Defending Crimes of Aggression in Miami

Written by Felicity Gerry KC



At the International Bar Association (IBA) Conference last month in Miami, much talk was on Russian responsibility for aggression and atrocities in Ukraine. It began with opening remarks from Ukraine’s President Zelensky that “lawyers will ensure that all those guilty of terror are brought to justice”. The theme on the value of lawyers and justice systems to investigate and prosecute atrocities to end impunity was continued in a range of events throughout the week. 

As ever, the defence counsel voice was small but vocal in asking the difficult questions, not to “Trumpet” that international mechanisms do not work – they can and they do – but they must continue to work fairly and sometimes they don’t. International Judge Silvia Fernández de Gurmendi was brave enough to speak out about the continued detention of acquitted defendants from the Rwanda Tribunal saying it is a “huge problem” for the international law mechanisms which need to maintain legitimacy. These 8 people have been detained under illegal house arrest for over 300 days because no state, even those committed to international justice, has offered them a home. 

In one session the panellists took the opportunity to discuss atrocity prevention. Accepting that prevention is generally about development, aid and capacity building, US Ambassador Beth Van Schaack maintained that international mechanisms can provide a level of deterrence, although research on deterrence in criminal law tends to suggest it doesn’t function and fear of an international tribunal and criminal charges does not appear to have deterred President Putin. 

Several experts on international law were enthusiastic about the idea that victim reparations could be separated from the need to convict an individual, citing ongoing projects seeking to find ways to engage in peace building and transitional justice for the benefit of victims. However, they did not discuss how the necessity to support victims in a situation may risk an overly determined prosecutorial approach to conviction. It is an increasing concern – a situation may cry out for financial support for those affected – but in the absence of prosecution of major players, there is a danger that low level persons will be targeted incorrectly because of the need to try and convict “someone” in order for financial support for those affected to flow. 

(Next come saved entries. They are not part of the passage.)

(** Iteration visits the elements in order and never overflows its stack, whose
    capacity is the height of the tree: [begin] stands before all elements, [end]
    behind them, [++] steps over one element and fails its assertion only at the
    end, [--] steps back over one, from the end to the last element; at the
    beginning [--] goes to the end. *)
Theorem iteration {K V : Type} {TO : TreeOrder K V} {SW : StrictWeakOrder (key_compare (V := V))}
    `{EqDecision V} (t : node V) (it : iterator V) :
  avl t -> bst t -> it_ok t it ->
  it_before it ++ it_rest it = elements t /\
  returns (begin t) (fun b => it_ok t b /\ it_rest b = elements t) /\
  returns (end_ t) (fun e => it_ok t e /\ it_rest e = []) /\
  match it_rest it with
  | [] => it_next it = AssertFail
  | v :: l => deref it = Ok v /\ returns (it_next it) (fun it' => it_ok t it' /\ it_rest it' = l)
  end /\
  returns (it_prev it) (fun it' => it_ok t it' /\
    match last (it_before it) with
    | None => it_rest it' = []
    | Some v => it_rest it' = v :: it_rest it
    end).
Proof.
  intros Ha Hb Hok. split_and!; [by apply it_total|by apply (new_iterator_ok t true)|by apply (new_iterator_ok t false)| |].
  - destruct (it_rest it) as [|v l] eqn:Er.
    + unfold it_rest, it_next in *. by destruct (elts (it_stack it)).
    + split; [by eapply deref_ok|by eapply it_next_ok].
  - eapply returns_weaken; [by apply (it_prev_ok t it)|]. intros it' (Hok' & Hm). split; [done|].
    unfold it_rest in *. destruct (elts (it_stack it')) as [|n up]; [by rewrite Hm|].
    destruct Hm as [-> Hr]. by rewrite last_snoc.
Qed.

Lemma iteration_witness :
  let e := {| it_root := sample; it_stack := FixedStack_new (height sample) |} in
  it_prev e ≫= deref (TO := sample_order) = Ok (70, 7) /\
  returns (begin sample) (fun b => it_ok sample b /\ it_rest (TO := sample_order) b = elements sample).
Proof.
  intros e. split; [vm_compute; reflexivity|].
  destruct (iteration (TO := sample_order) (SW := Zltb_order) sample e) as (_ & E & _); [apply sample_ok..| |].
  { by split_and!. }
  exact E.
Defined.

(** [lower_bound] stands before the first element not below the key,
    [upper_bound] before the first element above it, [find] at the element with an
    equivalent key, or at the end if there is none. *)
Theorem searches {K V : Type} {TO : TreeOrder K V} {SW : StrictWeakOrder (key_compare (V := V))}
    `{EqDecision V} (t : node V) (k : K) :
  avl t -> bst t ->
  returns (lower_bound t k) (fun it => it_ok t it /\ splits (fun y => key_compare (key_of_value y) k) it) /\
  returns (upper_bound t k) (fun it => it_ok t it /\ splits (fun y => negb (key_compare k (key_of_value y))) it) /\
  returns (find t k) (fun it => it_ok t it /\ head (it_rest it) = lookup t k).
Proof.
  intros Ha Hb. split_and!; [by apply lower_bound_ok|by apply upper_bound_ok|by apply find_iter_ok].
Qed.

Lemma searches_witness :
  lower_bound (TO := sample_order) sample 40 ≫= deref (TO := sample_order) = Ok (40, 4) /\
  upper_bound (TO := sample_order) sample 40 ≫= deref (TO := sample_order) = Ok (50, 5) /\
  returns (find (TO := sample_order) sample 40) (fun it =>
    it_ok sample it /\ head (it_rest (TO := sample_order) it) = lookup (TO := sample_order) sample 40).
Proof.
  split_and!; [vm_compute; reflexivity..|].
  destruct (searches (TO := sample_order) (SW := Zltb_order) sample 40) as (_ & _ & E); [apply sample_ok..|].
  exact E.
Defined.
End Tree.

On a novel note, the IBA promoted its “eyewitness” App which enables the capture of potential evidence for international trials, with security and confidence in meta data. Ukraine has become the most documented war in history so the concept is to make images verifiable and reliable. However, it remains to be seen whether it will be used to the same prejudicial effect as gang matrix evidence and alleged terrorist images which have created stereotypes against individuals from certain groups. Guidance on this topic remains lacking. 

There are also serious concerns over the adequacy of Defence funding which is about 2% of the International Criminal Court (ICC) budget. As millions is spent on supporting Ukraine in prosecutions and the formation of an international tribunal for crimes of aggression, the defence continues to struggle for adequate funding and to have public education as to the fundamental importance of the accused’s right to a fair trial, including the right to the presumption of innocence and due process of law. Tweets on the role of the defence are few compared to the global tour of prosecutor Karim Khan KC, despite the necessity of the role of the defence to ensure such mechanisms remain fair. 

The value of the ICC as just one of the potential tribunals in which aggressors and war criminals can be brought to justice and properly defended was agreed amongst participants in Miami, alongside a recognition of the work needed to expand reach through the “law not war” objective. However, at least twice speakers referenced ongoing cases as if they had reached conviction and had to be reminded not to do so, despite a panel accepting that misreporting can influence case outcomes and cause miscarriages of justice. 

Each defendant is entitled to public, fair proceedings conducted impartially and in full equality. As attacks on human rights defenders rise, we need to think about the criminal law defenders too. For lawyers to ensure that all those guilty of terror are brought to justice, this inevitably means that has to be done properly and that those who are not guilty are not. A suitable topic for the IBA conference in Paris for 2023. 

Dr Felicity Gerry KC is our Editor and currently one of the defence team for Mr Al Hassan at the ICC. 

Felicity Gerry KC

Felicity is on the lists of counsel for the ICC and KSC having come to international practice now her children are older. She is admitted in England and Wales and Australia (Victoria and the High Court Roll) and specialises in complex criminal law cases, generally involving an international element including terrorism, homicide, biosecurity and human trafficking. She has a particular interest in complicity as leading counsel in the UK Supreme Court decision in R v Jogee [2016] UKSC 8 and having led an amicus brief on CIL and complicity in the ICTY. She is Professor of Practice at Deakin University where she teaches a unit on Contemporary International Legal Challenges. She is widely published in areas including women & law, technology & law and reforming justice systems. Her current PhD candidature is on Transnational Feminisms and the Human Trafficking Dilemma.